**Input data**
(* ===== verification/CdcmSemaSpec.v ===== *)
(** The semaphore calls of LynxOS, [swait], [tswait], [ssignal], [ssignaln],
    [sreset] and [scount] of [src/cdcm/cdcmTime.c], and their specification: one counting
    semaphore per user pointer, the machine of [CdcmSem], whose guarantees ([CdcmSemSpec]) hold for
    each of them.

    The user names a semaphore by the address of an [int]; the semaphore behind it
    is allocated, and initialised with what the [int] holds, at the first use.  A
    call that has to wait comes back with [None] and is taken up again when the
    scheduler runs the task. *)
From S2P Require Import Prelude KernelIf CdcmSem CdcmSemProofs.
From S2P Require CdcmSemSpec.
From stdpp Require Import fin_maps.

Local Open Scope Z_scope.

Definition SYSERR : Z := -1.
Definition OK : Z := 0.
Definition SEM_SIGIGNORE : Z := -1.
Definition SEM_SIGRETRY : Z := 0.
Definition SEM_SIGABORT : Z := 1.
Definition TSWAIT_ABORTED : Z := -1.
Definition TSWAIT_TIMEDOUT : Z := 1.

(** [struct cdcm_semaphore], with its own address. *)
Record cdcm_semaphore := mk_cdcm_semaphore {
  sema_addr : Z;
  user_sem : Z;
  sema_sem : cdcm_sem
}.

Section api.
Context {K : Type} `{Kernel K}.

(** What [msecs_to_jiffies] makes of an [unsigned int], and the user's memory. *)
Variable msecs_to_jiffies : Z → Z.
Variable user_int : Z → Z.

Record semas := mk_semas {
  kern : K;
  sem_list : list cdcm_semaphore
}.

Notation AM := (M semas).

(** * Finding a semaphore *)

Definition is_user (u : Z) (x : cdcm_semaphore) : bool := user_sem x =? u.
Definition is_addr (a : Z) (x : cdcm_semaphore) : bool := sema_addr x =? a.

(** [__get_sema], and [get_sema], which calls it under the lock of the list. *)
Definition get_sema (u : Z) : AM Z :=
  l ← gets sem_list;
  match list_find (λ x, is_user u x) l with
  | Some (_, x) => mret (sema_addr x)
  | None =>
    k ← gets kern;
    let '(a, k) := kmalloc 48 k in
    modify (λ s : semas, s <| kern := k |>);;
    if a =? 0 then mret 0
    else
      modify (λ s : semas, s <| sem_list := mk_cdcm_semaphore a u (cdcm_sem_init (user_int u)) :: sem_list s |>);;
      mret a
  end.

(** A section on the semaphore at an address. *)
Definition on_sema {A} (a : Z) (m : M cdcm_sem A) : AM A :=
  l ← gets sem_list;
  p ← lift_opt (list_find (λ x, is_addr a x) l);
  let '(i, x) := p in
  r ← lift_opt (m (sema_sem x));
  let '(v, c) := r in
  modify (λ s : semas, s <| sem_list := <[i := mk_cdcm_semaphore (sema_addr x) (user_sem x) c]> l |>);;
  mret v.

(** * The calls *)

(** How the result of a wait becomes the result of the call. *)
Inductive waiting := Swait | Tswait.

Definition wait_result (w : waiting) (r : Z) : Z :=
  match w with
  | Swait => if r =? 0 then OK else SYSERR
  | Tswait => if r =? 0 then OK else if r =? - ETIME then TSWAIT_TIMEDOUT else if r =? - EINTR then TSWAIT_ABORTED else SYSERR
  end.

(** A task that sleeps in a call: in which semaphore, in which state, for how
    long. *)
Record sleeper := mk_sleeper {
  sl_addr : Z;
  sl_state : task_state;
  sl_timeout : Z;
  sl_call : waiting
}.

(** A call that returns, or sleeps. *)
Definition outcome (w : sleeper) (r : option Z) : Z + sleeper :=
  match r with Some v => inl (wait_result (sl_call w) v) | None => inr w end.

Definition swait (t : nat) (u sig : Z) (pending : bool) : AM (Z + sleeper) :=
  a ← get_sema u;
  if a =? 0 then mret (inl SYSERR)
  else if sig =? SEM_SIGIGNORE then
    r ← on_sema a (cdcm_down t pending);
    mret (outcome (mk_sleeper a TASK_UNINTERRUPTIBLE MAX_SCHEDULE_TIMEOUT Swait) r)
  else if (sig =? SEM_SIGABORT) || (sig =? SEM_SIGRETRY) then
    r ← on_sema a (cdcm_down_interruptible t pending);
    mret (outcome (mk_sleeper a TASK_INTERRUPTIBLE MAX_SCHEDULE_TIMEOUT Swait) r)
  else mret (inl (wait_result Swait SYSERR)).

Definition tswait (t : nat) (u sig interval : Z) (pending : bool) : AM (Z + sleeper) :=
  let expires := msecs_to_jiffies (u32 (s32 (10 * interval))) in
  if u =? 0 then mret (inl TSWAIT_TIMEDOUT)
  else
    a ← get_sema u;
    if a =? 0 then mret (inl SYSERR)
    else if interval =? 0 then r ← on_sema a cdcm_down_trylock; mret (inl r)
    else if interval <? 0 then swait t u sig pending
    else
      r ← on_sema a (cdcm_down_timeout t expires pending);
      mret (outcome (mk_sleeper a TASK_UNINTERRUPTIBLE expires Tswait) r).

(** The task runs again, [rest] jiffies before its time is over. *)
Definition resume (t : nat) (w : sleeper) (rest : Z) (pending : bool) : AM (Z + sleeper) :=
  r ← on_sema (sl_addr w) (down_wakes false t (sl_state w) rest pending false);
  mret (outcome (mk_sleeper (sl_addr w) (sl_state w) rest (sl_call w)) r).

Definition ssignal (u : Z) : AM Z :=
  a ← get_sema u;
  if a =? 0 then mret SYSERR else on_sema a cdcm_up;; mret OK.

Definition ssignaln (u n : Z) : AM Z :=
  a ← get_sema u;
  if a =? 0 then mret SYSERR else on_sema a (up_n n);; mret OK.

Definition sreset (u : Z) : AM () :=
  a ← get_sema u;
  if a =? 0 then mret () else on_sema a reset.

Definition scount (u : Z) : AM Z :=
  a ← get_sema u;
  if a =? 0 then mret SYSERR else on_sema a scount_section.

(** [cdcm_sema_cleanup_all] *)
Definition cdcm_sema_cleanup_all : AM () :=
  l ← gets sem_list;
  mfold (λ _ x, modify (λ s : semas, s <| sem_list := filter (λ y, sema_addr y ≠ sema_addr x) (sem_list s) |>
                                     <| kern := kfree (sema_addr x) (kern s) |>)) () l.
End api.

Arguments semas : clear implicits.

Notation sys_ok := CdcmSemSpec.sys_ok.

(** * Calls in a world of sleeping tasks *)

Record world (K : Type) := mk_world {
  tab : semas K;
  asleep : gmap nat sleeper
}.
Arguments mk_world {K} _ _.
Arguments tab {K} _.
Arguments asleep {K} _.

Inductive call :=
  | CSwait (t : nat) (u sig : Z) (pending : bool)
  | CTswait (t : nat) (u sig interval : Z) (pending : bool)
  | CResume (t : nat) (rest : Z) (pending : bool)
  | CSsignal (u : Z)
  | CSsignaln (u n : Z)
  | CSreset (u : Z)
  | CScount (u : Z).

Section sections.
Implicit Types (s : sys) (ev : event).

(** The first element with a key that only it has. *)
Lemma list_find_key {A} (f : A → Z) (l : list A) i x :
  NoDup (f <$> l) → l !! i = Some x → list_find (λ y, Is_true (f y =? f x)) l = Some (i, x).
Proof.
  intros Hn Hi. apply list_find_Some. split; [done|]. split; [by apply Is_true_true, Z.eqb_eq|].
  intros j y Hj Hlt Hy. apply Is_true_true, Z.eqb_eq in Hy.
  assert (j = i); [|lia]. eapply NoDup_lookup; [exact Hn| |].
  - rewrite list_lookup_fmap, Hj. reflexivity.
  - rewrite list_lookup_fmap, Hi. simpl. by rewrite Hy.
Qed.

(** An event as the section it runs, of a task that sleeps in the state [st], and
    what it does to the sleeping tasks. *)
Definition section_of (ev : event) (st : task_state) : M cdcm_sem (option Z) :=
  match ev with
  | Down t state timeout pending => down t state timeout pending
  | Try _ => r ← cdcm_down_trylock; mret (Some r)
  | Wake t rest pending stop => down_wakes false t st rest pending stop
  | Up => cdcm_up;; mret None
  | UpN n => up_n n;; mret None
  | Reset => reset;; mret None
  | Count => r ← scount_section; mret (Some r)
  end.

Definition tasks_after {A} (w : task_state → Z → A) (ev : event) (st : task_state) (r : option Z) (ts : gmap nat A) : gmap nat A :=
  match ev, r with
  | Down t state timeout _, None => <[t := w state timeout]> ts
  | Wake t rest _ _, None => <[t := w st rest]> ts
  | Down t _ _ _, Some _ | Wake t _ _ _, Some _ => delete t ts
  | _, _ => ts
  end.

Definition state_ok (ev : event) (st : task_state) (ts : gmap nat (task_state * Z)) : Prop :=
  match ev with Wake t _ _ _ => ∃ timeout, ts !! t = Some (st, timeout) | _ => True end.

Lemma run_event_section ev st s r c :
  state_ok ev st (tasks s) → section_of ev st (sem s) = Some (r, c) →
  run_event false ev s = Some (r, mk_sys c (tasks_after pair ev st r (tasks s))).
Proof.
  intros Hst E. destruct ev as [t state timeout pending|t|t rest pending stop| |n| |]; cbn [section_of run_event] in *.
  - unfold mbind, M_bind. rewrite (CdcmSemSpec.zoom_run _ _ _ _ E). by destruct r, s.
  - unfold mbind, M_bind in E. destruct (cdcm_down_trylock (sem s)) as [[v c']|] eqn:E1; [|done]. injection E as <- <-.
    unfold mbind, M_bind. rewrite (CdcmSemSpec.zoom_run _ _ _ _ E1). by destruct s.
  - destruct Hst as [timeout Ht]. unfold gets at 1, lift_opt at 1, mbind, M_bind. rewrite Ht.
    cbn [fmap option_fmap option_map fst]. rewrite (CdcmSemSpec.zoom_run _ _ _ _ E). by destruct r, s.
  - unfold mbind, M_bind in E. destruct (cdcm_up (sem s)) as [[v c']|] eqn:E1; [|done]. injection E as <- <-.
    unfold mbind, M_bind. rewrite (CdcmSemSpec.zoom_run _ _ _ _ E1). by destruct s.
  - unfold mbind, M_bind in E. destruct (up_n n (sem s)) as [[v c']|] eqn:E1; [|done]. injection E as <- <-.
    unfold mbind, M_bind. rewrite (CdcmSemSpec.zoom_run _ _ _ _ E1). by destruct s.
  - unfold mbind, M_bind in E. destruct (reset (sem s)) as [[v c']|] eqn:E1; [|done]. injection E as <- <-.
    unfold mbind, M_bind. rewrite (CdcmSemSpec.zoom_run _ _ _ _ E1). by destruct s.
  - unfold mbind, M_bind in E. destruct (scount_section (sem s)) as [[v c']|] eqn:E1; [|done]. injection E as <- <-.
    unfold mbind, M_bind. rewrite (CdcmSemSpec.zoom_run _ _ _ _ E1). by destruct s.
Qed.

Lemma section_runs ev st s :
  sys_ok s → enabled ev s = true → state_ok ev st (tasks s) →
  ∃ r c, section_of ev st (sem s) = Some (r, c) ∧ sys_ok (mk_sys c (tasks_after pair ev st r (tasks s))).
Proof.
  intros Hok Hen Hst. destruct (section_of ev st (sem s)) as [[r c]|] eqn:E.
  - exists r, c. split; [done|]. pose proof (run_event_section _ _ _ _ _ Hst E) as Er.
    by destruct (CdcmSemSpec.run_effect _ _ _ _ Hok Hen Er).
  - exfalso. destruct (CdcmSemSpec.event_effect ev s Hok Hen) as (r & s' & Er & _).
    destruct ev as [t state timeout pending|t|t rest pending stop| |n| |]; cbn [section_of run_event] in *;
      unfold zoom, mbind, M_bind in *; try by destruct s; simpl in *; repeat case_match.
    destruct Hst as [timeout Ht]. unfold gets, lift_opt in Er. rewrite Ht in Er.
    cbn [fmap option_fmap option_map fst] in Er. by rewrite E in Er.
Qed.
End sections.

**What is being asked**
Can you repeat, word for word, every line above from the one containing "Definition is_addr (a" down to the one containing "TASK_UNINTERRUPTIBLE MAX_SCHEDULE_TIMEOUT Swait) r)", including both?

**Result for this task**
Definition is_addr (a : Z) (x : cdcm_semaphore) : bool := sema_addr x =? a.

(** [__get_sema], and [get_sema], which calls it under the lock of the list. *)
Definition get_sema (u : Z) : AM Z :=
  l ← gets sem_list;
  match list_find (λ x, is_user u x) l with
  | Some (_, x) => mret (sema_addr x)
  | None =>
    k ← gets kern;
    let '(a, k) := kmalloc 48 k in
    modify (λ s : semas, s <| kern := k |>);;
    if a =? 0 then mret 0
    else
      modify (λ s : semas, s <| sem_list := mk_cdcm_semaphore a u (cdcm_sem_init (user_int u)) :: sem_list s |>);;
      mret a
  end.

(** A section on the semaphore at an address. *)
Definition on_sema {A} (a : Z) (m : M cdcm_sem A) : AM A :=
  l ← gets sem_list;
  p ← lift_opt (list_find (λ x, is_addr a x) l);
  let '(i, x) := p in
  r ← lift_opt (m (sema_sem x));
  let '(v, c) := r in
  modify (λ s : semas, s <| sem_list := <[i := mk_cdcm_semaphore (sema_addr x) (user_sem x) c]> l |>);;
  mret v.

(** * The calls *)

(** How the result of a wait becomes the result of the call. *)
Inductive waiting := Swait | Tswait.

Definition wait_result (w : waiting) (r : Z) : Z :=
  match w with
  | Swait => if r =? 0 then OK else SYSERR
  | Tswait => if r =? 0 then OK else if r =? - ETIME then TSWAIT_TIMEDOUT else if r =? - EINTR then TSWAIT_ABORTED else SYSERR
  end.

(** A task that sleeps in a call: in which semaphore, in which state, for how
    long. *)
Record sleeper := mk_sleeper {
  sl_addr : Z;
  sl_state : task_state;
  sl_timeout : Z;
  sl_call : waiting
}.

(** A call that returns, or sleeps. *)
Definition outcome (w : sleeper) (r : option Z) : Z + sleeper :=
  match r with Some v => inl (wait_result (sl_call w) v) | None => inr w end.

Definition swait (t : nat) (u sig : Z) (pending : bool) : AM (Z + sleeper) :=
  a ← get_sema u;
  if a =? 0 then mret (inl SYSERR)
  else if sig =? SEM_SIGIGNORE then
    r ← on_sema a (cdcm_down t pending);
    mret (outcome (mk_sleeper a TASK_UNINTERRUPTIBLE MAX_SCHEDULE_TIMEOUT Swait) r)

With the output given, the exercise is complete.